> WHAT TO WORK ON:
Set all the entries down once more, with nothing altered.
=-=-=
(** * services/errorHandler.ts: the API error classifier

    A shallow embedding of [handleApiError] and of the ECMAScript built-ins
    it calls, followed by the properties of the classifier.

    Data model.
    - A JavaScript string is a sequence of code units; [string] holds the
      code units U+0000..U+00FF, one [ascii] per unit, so [String.length]
      is the [length] property.
    - [errorCode : string | undefined] is [option string].
    - The caught value ([unknown]) is described by what the classifier
      observes of it, see [RawError].
    - Side effects (console, webhook, event bus) are recorded in order in a
      trace; exceptions are an explicit outcome, see [Js].

    Outside the model: code units above U+00FF in the message, the limits
    of the engine (stack depth, memory), and a caught [Error] whose
    message is not a string and yet answers [toLowerCase()]. *)

From Stdlib Require Import String Ascii List ZArith NArith Bool Lia DecimalString.
Import ListNotations.
Local Open Scope string_scope.

(* ------------------------------------------------------------------ *)
(** ** Strings *)

Module JsString.

(** The characters that cannot be typed inside a literal. *)
Definition dquote : string := String (ascii_of_nat 34) EmptyString.
Definition newline : string := String (ascii_of_nat 10) EmptyString.

(** [quoted s] is [s] between double quotes, as in a JSON text. *)
Definition quoted (s : string) : string := dquote ++ s ++ dquote.

Definition inRange (lo hi n : N) : bool := ((lo <=? n) && (n <=? hi))%N.

(** [String.prototype.toLowerCase] on one code unit below U+0100: the
    upper-case letters are A-Z and U+00C0..U+00DE without the
    multiplication sign U+00D7; each maps to the unit 32 above it. *)
Definition lowerUnit (c : ascii) : ascii :=
  let n := N_of_ascii c in
  if inRange 65 90 n || (inRange 192 222 n && negb (n =? 215)%N)
  then ascii_of_N (n + 32)
  else c.

Fixpoint toLowerCase (s : string) : string :=
  match s with
  | EmptyString => EmptyString
  | String c rest => String (lowerUnit c) (toLowerCase rest)
  end.

(** [hay.includes(needle)] *)
Fixpoint includes (hay needle : string) : bool :=
  String.prefix needle hay ||
  match hay with
  | EmptyString => false
  | String _ rest => includes rest needle
  end.

(** [s.split('\n')[0]]: the segment before the first line feed. *)
Fixpoint firstSegment (s : string) : string :=
  match s with
  | EmptyString => EmptyString
  | String c rest =>
      if Ascii.eqb c (ascii_of_nat 10) then EmptyString
      else String c (firstSegment rest)
  end.

(** Truthiness of a string: only the empty string is falsy. *)
Definition truthy (s : string) : bool :=
  match s with EmptyString => false | String _ _ => true end.

(** [\d] and [\w] of a regular expression without the [u] and [i] flags. *)
Definition isDigit (c : ascii) : bool := inRange 48 57 (N_of_ascii c).

Definition isWordChar (c : ascii) : bool :=
  let n := N_of_ascii c in
  inRange 48 57 n || inRange 65 90 n || inRange 97 122 n || (n =? 95)%N.

End JsString.
Import JsString.

(* ------------------------------------------------------------------ *)
(** ** The two regular expressions of the classifier *)

Module Regex.

(** The longest prefix of [s] that ends with a closing brace: what the
    greedy [.*\}] consumes ([.] matches line terminators under the [s]
    flag). *)
Fixpoint upToLastBrace (s : string) : option string :=
  match s with
  | EmptyString => None
  | String c rest =>
      match upToLastBrace rest with
      | Some body => Some (String c body)
      | None => if Ascii.eqb c "}" then Some (String c EmptyString) else None
      end
  end.

(** [message.match(/(\{.*\})/s)], component [0] of the result, or [None]
    for [null]. Start positions are tried from the left. *)
Fixpoint matchJsonSpan (s : string) : option string :=
  match s with
  | EmptyString => None
  | String c rest =>
      if Ascii.eqb c "{" then
        match upToLastBrace rest with
        | Some body => Some (String c body)
        | None => matchJsonSpan rest
        end
      else matchJsonSpan rest
  end.

(** [\[(\d{3})\]] at the head of [s]: capture group 1. *)
Definition bracketedCode (s : string) : option string :=
  match s with
  | String o (String d1 (String d2 (String d3 (String c _)))) =>
      if Ascii.eqb o "[" && isDigit d1 && isDigit d2 && isDigit d3
         && Ascii.eqb c "]"
      then Some (String d1 (String d2 (String d3 EmptyString)))
      else None
  | _ => None
  end.

(** [\b(\d{3})\b] at the head of [s]: capture group 2. [prevWord] tells
    whether the code unit before the head is a word character. *)
Definition standaloneCode (prevWord : bool) (s : string) : option string :=
  match s with
  | String d1 (String d2 (String d3 rest)) =>
      if negb prevWord && isDigit d1 && isDigit d2 && isDigit d3
         && match rest with
            | EmptyString => true
            | String c _ => negb (isWordChar c)
            end
      then Some (String d1 (String d2 (String d3 EmptyString)))
      else None
  | _ => None
  end.

(** [codeMatch[1] || codeMatch[2]] for
    [message.match(/\[(\d{3})\]|\b(\d{3})\b/)]: the leftmost position at
    which an alternative matches, the bracketed one tried first. *)
Fixpoint matchCodeFrom (prevWord : bool) (s : string) : option string :=
  match bracketedCode s with
  | Some code => Some code
  | None =>
      match standaloneCode prevWord s with
      | Some code => Some code
      | None =>
          match s with
          | EmptyString => None
          | String c rest => matchCodeFrom (isWordChar c) rest
          end
      end
  end.

Definition matchCode (s : string) : option string := matchCodeFrom false s.

End Regex.
Import Regex.

(* ------------------------------------------------------------------ *)
(** ** Number values and their string form *)

Module JsNumber.
Local Open Scope Z_scope.

(** A Number as [JSON.parse] can produce it: a binary64 value that is
    not NaN. [Finite neg m e] has magnitude [m * 2^e]; the constructor is
    used in normal form only: [m = 0, e = 0] for zero, [2^52 <= m < 2^53]
    for a normal value, [m < 2^52, e = -1074] for a subnormal one. *)
Inductive Number :=
| Finite (negative : bool) (m e : Z)
| Infinite (negative : bool).

(** Whether [p/q >= 2^l], for positive [p] and [q]. *)
Definition geqPow2 (p q l : Z) : bool :=
  if 0 <=? l then q * 2 ^ l <=? p else q <=? p * 2 ^ (- l).

(** The integer part of the binary logarithm of [p/q]. *)
Definition floorLog2 (p q : Z) : Z :=
  let l := Z.log2 p - Z.log2 q in
  if geqPow2 p q l then l else l - 1.

(** Round-to-nearest, ties to even, of [n/d]. *)
Definition roundHalfEven (n d : Z) : Z :=
  let a := n / d in
  match 2 * (n mod d) ?= d with
  | Lt => a
  | Gt => a + 1
  | Eq => if Z.even a then a else a + 1
  end.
=-=-=
> OUTPUT:
(** * services/errorHandler.ts: the API error classifier

    A shallow embedding of [handleApiError] and of the ECMAScript built-ins
    it calls, followed by the properties of the classifier.

    Data model.
    - A JavaScript string is a sequence of code units; [string] holds the
      code units U+0000..U+00FF, one [ascii] per unit, so [String.length]
      is the [length] property.
    - [errorCode : string | undefined] is [option string].
    - The caught value ([unknown]) is described by what the classifier
      observes of it, see [RawError].
    - Side effects (console, webhook, event bus) are recorded in order in a
      trace; exceptions are an explicit outcome, see [Js].

    Outside the model: code units above U+00FF in the message, the limits
    of the engine (stack depth, memory), and a caught [Error] whose
    message is not a string and yet answers [toLowerCase()]. *)

From Stdlib Require Import String Ascii List ZArith NArith Bool Lia DecimalString.
Import ListNotations.
Local Open Scope string_scope.

(* ------------------------------------------------------------------ *)
(** ** Strings *)

Module JsString.

(** The characters that cannot be typed inside a literal. *)
Definition dquote : string := String (ascii_of_nat 34) EmptyString.
Definition newline : string := String (ascii_of_nat 10) EmptyString.

(** [quoted s] is [s] between double quotes, as in a JSON text. *)
Definition quoted (s : string) : string := dquote ++ s ++ dquote.

Definition inRange (lo hi n : N) : bool := ((lo <=? n) && (n <=? hi))%N.

(** [String.prototype.toLowerCase] on one code unit below U+0100: the
    upper-case letters are A-Z and U+00C0..U+00DE without the
    multiplication sign U+00D7; each maps to the unit 32 above it. *)
Definition lowerUnit (c : ascii) : ascii :=
  let n := N_of_ascii c in
  if inRange 65 90 n || (inRange 192 222 n && negb (n =? 215)%N)
  then ascii_of_N (n + 32)
  else c.

Fixpoint toLowerCase (s : string) : string :=
  match s with
  | EmptyString => EmptyString
  | String c rest => String (lowerUnit c) (toLowerCase rest)
  end.

(** [hay.includes(needle)] *)
Fixpoint includes (hay needle : string) : bool :=
  String.prefix needle hay ||
  match hay with
  | EmptyString => false
  | String _ rest => includes rest needle
  end.

(** [s.split('\n')[0]]: the segment before the first line feed. *)
Fixpoint firstSegment (s : string) : string :=
  match s with
  | EmptyString => EmptyString
  | String c rest =>
      if Ascii.eqb c (ascii_of_nat 10) then EmptyString
      else String c (firstSegment rest)
  end.

(** Truthiness of a string: only the empty string is falsy. *)
Definition truthy (s : string) : bool :=
  match s with EmptyString => false | String _ _ => true end.

(** [\d] and [\w] of a regular expression without the [u] and [i] flags. *)
Definition isDigit (c : ascii) : bool := inRange 48 57 (N_of_ascii c).

Definition isWordChar (c : ascii) : bool :=
  let n := N_of_ascii c in
  inRange 48 57 n || inRange 65 90 n || inRange 97 122 n || (n =? 95)%N.

End JsString.
Import JsString.

(* ------------------------------------------------------------------ *)
(** ** The two regular expressions of the classifier *)

Module Regex.

(** The longest prefix of [s] that ends with a closing brace: what the
    greedy [.*\}] consumes ([.] matches line terminators under the [s]
    flag). *)
Fixpoint upToLastBrace (s : string) : option string :=
  match s with
  | EmptyString => None
  | String c rest =>
      match upToLastBrace rest with
      | Some body => Some (String c body)
      | None => if Ascii.eqb c "}" then Some (String c EmptyString) else None
      end
  end.

(** [message.match(/(\{.*\})/s)], component [0] of the result, or [None]
    for [null]. Start positions are tried from the left. *)
Fixpoint matchJsonSpan (s : string) : option string :=
  match s with
  | EmptyString => None
  | String c rest =>
      if Ascii.eqb c "{" then
        match upToLastBrace rest with
        | Some body => Some (String c body)
        | None => matchJsonSpan rest
        end
      else matchJsonSpan rest
  end.

(** [\[(\d{3})\]] at the head of [s]: capture group 1. *)
Definition bracketedCode (s : string) : option string :=
  match s with
  | String o (String d1 (String d2 (String d3 (String c _)))) =>
      if Ascii.eqb o "[" && isDigit d1 && isDigit d2 && isDigit d3
         && Ascii.eqb c "]"
      then Some (String d1 (String d2 (String d3 EmptyString)))
      else None
  | _ => None
  end.

(** [\b(\d{3})\b] at the head of [s]: capture group 2. [prevWord] tells
    whether the code unit before the head is a word character. *)
Definition standaloneCode (prevWord : bool) (s : string) : option string :=
  match s with
  | String d1 (String d2 (String d3 rest)) =>
      if negb prevWord && isDigit d1 && isDigit d2 && isDigit d3
         && match rest with
            | EmptyString => true
            | String c _ => negb (isWordChar c)
            end
      then Some (String d1 (String d2 (String d3 EmptyString)))
      else None
  | _ => None
  end.

(** [codeMatch[1] || codeMatch[2]] for
    [message.match(/\[(\d{3})\]|\b(\d{3})\b/)]: the leftmost position at
    which an alternative matches, the bracketed one tried first. *)
Fixpoint matchCodeFrom (prevWord : bool) (s : string) : option string :=
  match bracketedCode s with
  | Some code => Some code
  | None =>
      match standaloneCode prevWord s with
      | Some code => Some code
      | None =>
          match s with
          | EmptyString => None
          | String c rest => matchCodeFrom (isWordChar c) rest
          end
      end
  end.

Definition matchCode (s : string) : option string := matchCodeFrom false s.

End Regex.
Import Regex.

(* ------------------------------------------------------------------ *)
(** ** Number values and their string form *)

Module JsNumber.
Local Open Scope Z_scope.

(** A Number as [JSON.parse] can produce it: a binary64 value that is
    not NaN. [Finite neg m e] has magnitude [m * 2^e]; the constructor is
    used in normal form only: [m = 0, e = 0] for zero, [2^52 <= m < 2^53]
    for a normal value, [m < 2^52, e = -1074] for a subnormal one. *)
Inductive Number :=
| Finite (negative : bool) (m e : Z)
| Infinite (negative : bool).

(** Whether [p/q >= 2^l], for positive [p] and [q]. *)
Definition geqPow2 (p q l : Z) : bool :=
  if 0 <=? l then q * 2 ^ l <=? p else q <=? p * 2 ^ (- l).

(** The integer part of the binary logarithm of [p/q]. *)
Definition floorLog2 (p q : Z) : Z :=
  let l := Z.log2 p - Z.log2 q in
  if geqPow2 p q l then l else l - 1.

(** Round-to-nearest, ties to even, of [n/d]. *)
Definition roundHalfEven (n d : Z) : Z :=
  let a := n / d in
  match 2 * (n mod d) ?= d with
  | Lt => a
  | Gt => a + 1
  | Eq => if Z.even a then a else a + 1
  end.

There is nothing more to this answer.